▸ **Work to be completed**
Please give an exact transcription of the records shown below.

Stored items:
--------------------------------

Lemma sort_values_ascending (s : Pd.Series) : ascending (Pd.sort_values s).
Proof.
  unfold Pd.sort_values.
  pose proof (dropna_notnan s) as Hn.
  induction (Pd.dropna s) as [| x l IH]; simpl.
  - constructor.
  - inversion Hn; subst. apply insert_sorted_ascending; auto.
    eapply Permutation_Forall; [apply Permutation_sym | eassumption].
    clear. induction l as [| y l IH]; simpl.
    + constructor.
    + eapply Permutation_trans; [apply insert_sorted_perm | apply perm_skip, IH].
Qed.

Lemma seqZ_cons (a : Z) (n : nat) : seqZ a (S n) = a :: seqZ (a + 1) n.
Proof.
  unfold seqZ. simpl. f_equal.
  - lia.
  - rewrite <- seq_shift, map_map. apply map_ext. intros i. lia.
Qed.

(** In an ascending column the ties of [v] sit right after the values
    below [v]. *)
Lemma tied_ranks_ascending (v : float) (l : list float) :
  ascending l ->
  forall pos,
    Pd.tied_ranks v pos l
    = seqZ (pos + Z.of_nat (length (filter (fun x => ltb x v) l)))
           (length (filter (fun x => eqb x v) l)).
Proof.
  induction 1 as [| y l Hs IH Hy]; intros pos; simpl.
  - reflexivity.
  - rewrite IH. destruct (eqb y v) eqn:Eeq.
    + rewrite (ltb_irrefl_eq _ _ Eeq). simpl length. rewrite seqZ_cons.
      assert (Hnone : filter (fun x => ltb x v) l = []).
      { clear IH. induction l as [| z l IHl]; simpl; trivial.
        inversion Hy as [| ? ? Hz Hy']; subst. inversion Hs; subst.
        assert (ltb z v = false) as ->.
        { destruct (ltb z v) eqn:Elt; trivial.
          pose proof (ltb_eqb_trans _ _ _ Elt (eq_trans (eqb_sym v y) Eeq)) as Hzy.
          apply leb_not_ltb in Hz. congruence. }
        apply IHl; assumption. }
      rewrite Hnone. simpl. f_equal; f_equal; lia.
    + destruct (ltb y v) eqn:Elt; simpl length.
      * f_equal. lia.
      * assert (Hnone : filter (fun x => eqb x v) l = []).
        { clear IH Hs. induction l as [| z l IHl]; simpl; trivial.
          inversion Hy as [| ? ? Hz Hy']; subst.
          assert (eqb z v = false) as ->.
          { destruct (eqb z v) eqn:Ez; trivial.
            assert (leb y v = true) as Hyv.
            { eapply leb_trans; [exact Hz |]. unfold leb. rewrite Ez. apply orb_true_r. }
            unfold leb in Hyv. rewrite Elt, Eeq in Hyv. discriminate. }
          apply IHl; assumption. }
        rewrite Hnone. reflexivity.
Qed.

--------------------------------

▸ **Solution to this exercise**
Lemma sort_values_ascending (s : Pd.Series) : ascending (Pd.sort_values s).
Proof.
  unfold Pd.sort_values.
  pose proof (dropna_notnan s) as Hn.
  induction (Pd.dropna s) as [| x l IH]; simpl.
  - constructor.
  - inversion Hn; subst. apply insert_sorted_ascending; auto.
    eapply Permutation_Forall; [apply Permutation_sym | eassumption].
    clear. induction l as [| y l IH]; simpl.
    + constructor.
    + eapply Permutation_trans; [apply insert_sorted_perm | apply perm_skip, IH].
Qed.

Lemma seqZ_cons (a : Z) (n : nat) : seqZ a (S n) = a :: seqZ (a + 1) n.
Proof.
  unfold seqZ. simpl. f_equal.
  - lia.
  - rewrite <- seq_shift, map_map. apply map_ext. intros i. lia.
Qed.

(** In an ascending column the ties of [v] sit right after the values
    below [v]. *)
Lemma tied_ranks_ascending (v : float) (l : list float) :
  ascending l ->
  forall pos,
    Pd.tied_ranks v pos l
    = seqZ (pos + Z.of_nat (length (filter (fun x => ltb x v) l)))
           (length (filter (fun x => eqb x v) l)).
Proof.
  induction 1 as [| y l Hs IH Hy]; intros pos; simpl.
  - reflexivity.
  - rewrite IH. destruct (eqb y v) eqn:Eeq.
    + rewrite (ltb_irrefl_eq _ _ Eeq). simpl length. rewrite seqZ_cons.
      assert (Hnone : filter (fun x => ltb x v) l = []).
      { clear IH. induction l as [| z l IHl]; simpl; trivial.
        inversion Hy as [| ? ? Hz Hy']; subst. inversion Hs; subst.
        assert (ltb z v = false) as ->.
        { destruct (ltb z v) eqn:Elt; trivial.
          pose proof (ltb_eqb_trans _ _ _ Elt (eq_trans (eqb_sym v y) Eeq)) as Hzy.
          apply leb_not_ltb in Hz. congruence. }
        apply IHl; assumption. }
      rewrite Hnone. simpl. f_equal; f_equal; lia.
    + destruct (ltb y v) eqn:Elt; simpl length.
      * f_equal. lia.
      * assert (Hnone : filter (fun x => eqb x v) l = []).
        { clear IH Hs. induction l as [| z l IHl]; simpl; trivial.
          inversion Hy as [| ? ? Hz Hy']; subst.
          assert (eqb z v = false) as ->.
          { destruct (eqb z v) eqn:Ez; trivial.
            assert (leb y v = true) as Hyv.
            { eapply leb_trans; [exact Hz |]. unfold leb. rewrite Ez. apply orb_true_r. }
            unfold leb in Hyv. rewrite Elt, Eeq in Hyv. discriminate. }
          apply IHl; assumption. }
        rewrite Hnone. reflexivity.
Qed.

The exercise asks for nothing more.